Isolde Charim
Knapp überm Boulevard
: Den Solidarraum
neu verhandeln

Der scheinbar unaufhaltsame Absturz der Sozialdemokratie findet ja nicht nur in Österreich statt. In den ebenso hitzigen wie hilflosen Debatten wird dieser hierzulande immer an einem Thema festgemacht. Der wunde Punkt sei die Frage: Wie hast du’s mit der Integration? Der gängige Vorwurf lautet, die Sozialdemokratie hätten zum Thema Flüchtlinge, Migration und Integration nicht die Antworten gefunden, die die Wähler erwarten. Welche Antworten das wären, wissen Kritiker meist auch anzugeben: nicht nett über Vielfalt plaudern, sondern die Skepsis gegenüber Ausländern aufheben und beinhart Missstände ansprechen, Fehlentwicklungen benennen.

Also benennen wir mal: Parallelgesellschaften. Gettobildungen. Kriminalität, besonders gegen Frauen. Kinderbanden in öffentlichen Parkanlagen. All das gibt es. Wer würde das leugnen? Es stellt sich aber die Frage: Was ist damit gewonnen? Dient die Forderung nach Benennung der Probleme zu deren Lösung (eine Lösung, die keiner in der Tasche hat) – oder dient sie nicht vielmehr gerade dazu, die Skepsis gegenüber Ausländern aufzuheben. Im Sinne von bewahren. Nicht im Sinne von auflösen.

Es ist ja nicht so, dass die Probleme der Pluralisierung nicht genügend angesprochen, aufgezählt, beschworen werden. Daran mangelt es wahrlich nicht. Viel entscheidender ist die Frage: Woher rührt all das? Aus kulturellen Genen, religiösen Verhaftungen, familiärer Übermacht, sozialer Bedrängnis, gesellschaftlicher Perspektivlosigkeit, bildungsmäßiger Vernachlässigung? Anders gesagt: Sind das Beharrungskräfte, gegen die man nicht ankommt, oder kann man daran etwas ändern?

Und hier beginnt das tatsächliche Dilemma einer linken Politik, die ihren Namen verdient. Deren drei Säulen – Organisation, Repräsentation, Bildung – beruhen alle auf einem Konzept von Solidarität. In ihrer bisherigen Form war dies eine Solidarität unter Gleichen und Ähnlichen. Das heißt unter solchen, die sich als Gleiche von der ökonomischen Lage her und als Ähnliche von den kulturellen Bestimmungen her verstanden haben.

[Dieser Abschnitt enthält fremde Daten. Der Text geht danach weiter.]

Lemma split_head_unique name base : base_of name base → split_head name = base.
Proof.
  revert base. induction name as [|c name IH]; intros base [Hno Hname].
  - destruct Hname as [<-|[quote Hq]]; [done|]. by destruct base.
  - simpl. destruct Hname as [<-|[quote Hq]].
    + destruct (Ascii.eqb_spec c "/"%char) as [->|Hc]; [by destruct (Hno ""%string name)|].
      f_equal. apply IH. split; [|by left].
      intros before after ->. by apply (Hno (String c before) after).
    + destruct base as [|c' base]; injection Hq as -> ->.
      * by rewrite Ascii.eqb_refl.
      * destruct (Ascii.eqb_spec c' "/"%char) as [->|Hc]; [by destruct (Hno ""%string base)|].
        f_equal. apply IH. split; [|right; by exists quote].
        intros before after ->. by apply (Hno (String c' before) after).
Qed.

Lemma split_head_base name base : split_head name = base ↔ base_of name base.
Proof.
  split; [|apply split_head_unique].
  intros <-. split; [intros before after; apply split_head_no_slash|apply split_head_prefix].
Qed.
Definition only_old_cell (str_old : Value -> string) (o : Value) : Value :=
  VStr ("O: " ++ fillna_null_str str_old o ++ ", N: null")%string.

Section Rendering.

(** The string form pandas gives a scalar that is not null in a column of
    the given dtype. *)
Variable astype_str : dtype -> Value -> string.

(** One turn of the first loop.  When a label is missing the source reads
    [detailed_mismatches[col_new]] and applies a lambda that reads
    [detailed_mismatches[col_old]] and the attribute [name] of the cell:
    that raises on the first cell, and passes only on a frame with no
    row. *)
Definition mismatch_step (merged : MergedFrame) (acc : Store * Mask) (c : string)
  : result (Store * Mask) :=
  let detailed_mismatches := fst acc in
  let mismatch_row_mask := snd acc in
  let n := length (m_rows merged) in
  let col_new := (c ++ "_new")%string in
  let col_old := (c ++ "_old")%string in
  if negb (label_in col_new (m_columns merged))
     || negb (label_in col_old (m_columns merged))
  then
    s <- store_get detailed_mismatches col_new ;;
    match s with
    | [] =>
        inr (dict_set detailed_mismatches c [],
             mask_or mismatch_row_mask (full true merged))
    | _ :: _ =>
        _ <- store_get detailed_mismatches col_old ;;
        inl (AttributeError "name")
    end
  else
    let equal_mask := series_eq (column merged col_new) (column merged col_old) in
    let both_null_mask :=
      mask_and (series_isnull (column merged col_new))
               (series_isnull (column merged col_old)) in
    let mismatch_mask := mask_not (mask_or equal_mask both_null_mask) in
    let mismatch_row_mask := mask_or mismatch_row_mask mismatch_mask in
    let detailed_mismatches :=
      loc_set detailed_mismatches n mismatch_mask c
              (zip_with (old_new (astype_str (dtype_of (column merged col_old)))
                                 (astype_str (dtype_of (column merged col_new))))
                        (column merged col_old) (column merged col_new)) in
    let detailed_mismatches :=
      loc_set detailed_mismatches n (mask_not mismatch_mask) c
              (column merged col_new) in
    inr (detailed_mismatches, mismatch_row_mask).
Lemma interp_handleSessionExpiration n w s' a :
  serve (server w) logout_cfg = (s', a) -> token_reply a && in_browser = false ->
  interp (S n) handleSessionExpiration w = (Some tt, expire_world w s' a).
Proof.
  intros Hs Hc. unfold handleSessionExpiration, AuthService.logout, post. cbn [abind].
  rewrite (interp_axios_plain _ _ _ _ _ _ Hs Hc). unfold expire_world.
  destruct (answer_ok a) eqn:Ho.
  - destruct (plain_outcome_ok logout_cfg a Ho) as [resp ->]. reflexivity.
  - destruct (plain_outcome_ko logout_cfg a Ho) as [e ->]. reflexivity.
Qed.

Lemma onRejected_token err :
  Z.eqb (err_status err) 401 && is_token_error (get (err_data err) "errorCode") = true ->
  in_browser = true ->
  onRejected in_browser err =
    let errorData := js_or (err_data err) (JObj []) in
    if _retry (config err) then
      await _ := handleSessionExpiration in
      Done (inr {| message := JStr retry_message; ae_status := 401; cause := errorData |})
    else
      await rr := AuthService.refreshToken in
      match rr with
      | inl refreshResponse =>
          if negb (truthy (get refreshResponse "success"))
             || negb (truthy (get refreshResponse "data"))
          then expire errorData
          else Axios (set_retry (config err)) Done
      | inr _ => expire errorData
      end.
Proof. intros Hc Hb. unfold onRejected. cbv zeta. by rewrite Hc, Hb. Qed.

Lemma request_plain n cfg w s' a :
  serve (server w) cfg = (s', a) -> token_reply a && in_browser = false ->
  request (S n) cfg w = (Some (plain_outcome cfg a), after_send w cfg s').
Proof.
  intros Hs Hc. unfold request. rewrite (interp_axios_plain _ _ _ _ _ _ Hs Hc).
  apply interp_done.
Qed.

Unter den Voraussetzungen eines relativ homogenen Nationalstaats war dies eine progressive Solidarität. Der Soziologe Armin Nassehi meint nun, dieser Solidarraum der Nationalstaaten habe von einer stillschweigenden ­Voraussetzung gelebt: Er habe das „latent rechte“ Problem der Zugehörigkeit – also wer gehört dazu und wer nicht – gelöst. Hat also diese „rechte“ Lösung jene sozialdemokratische Politik erst möglich gemacht, die die Erfolgsgeschichte der Nachkriegszeit bestimmt hat? Das wäre die paradoxe Situation, dass linke Politik auf den Schultern einer unsichtbaren „rechten“ Vorgabe gemacht wurde. Tatsächlich musste der Sozialstaat durchgesetzt, errungen, erkämpft werden. Aber die Frage, wem diese Errungenschaften zugute kommen, hat sich danach in der Tat nicht gestellt. Das Grundprinzip der alten Solidarität – das kein „hehres Prinzip“ ist, sondern eine Praxis mit ganz realen Formen der Institutionalisierung – hat sich auf einen ebensolchen geregelten Solidarraum bezogen.

Diesen unhinterfragten Solidarraum gibt es heute nicht mehr. Heute muss die Frage der Zugehörigkeit explizit verhandelt werden. Heute muss verhandelt werden, wer Teil des Solidarraums ist – und wer nicht. Heute müssen die Kriterien für die Zugehörigkeit neu definiert werden. Heute muss Solidarität neu definiert werden. Das Problem einer möglichen linken Politik besteht nicht im Benennen oder im Verschweigen. Es geht viel tiefer. Linke Politik muss auf neue Füße gestellt werden, die nicht mehr auf rechten Schultern stehen.

In einer Situation, wo Rechte auf alte Konzepte des Solidarraums und auf alte Konzepte von Solidarität setzen – in so einer Situation geht es nicht um simple Kommunikationsregelungen. Da bedarf es neuer Konzepte von Solidarität: eine Solidarität zwischen Nichtgleichen, zwischen Nichtähnlichen. Diese muss neu verhandelt werden – in emotionaler, institutioneller und politischer Hinsicht. Das aber heißt nichts anderes als: Gesellschaft neu ­denken.

Isolde Charim lebt als freie Publizistin in Wien.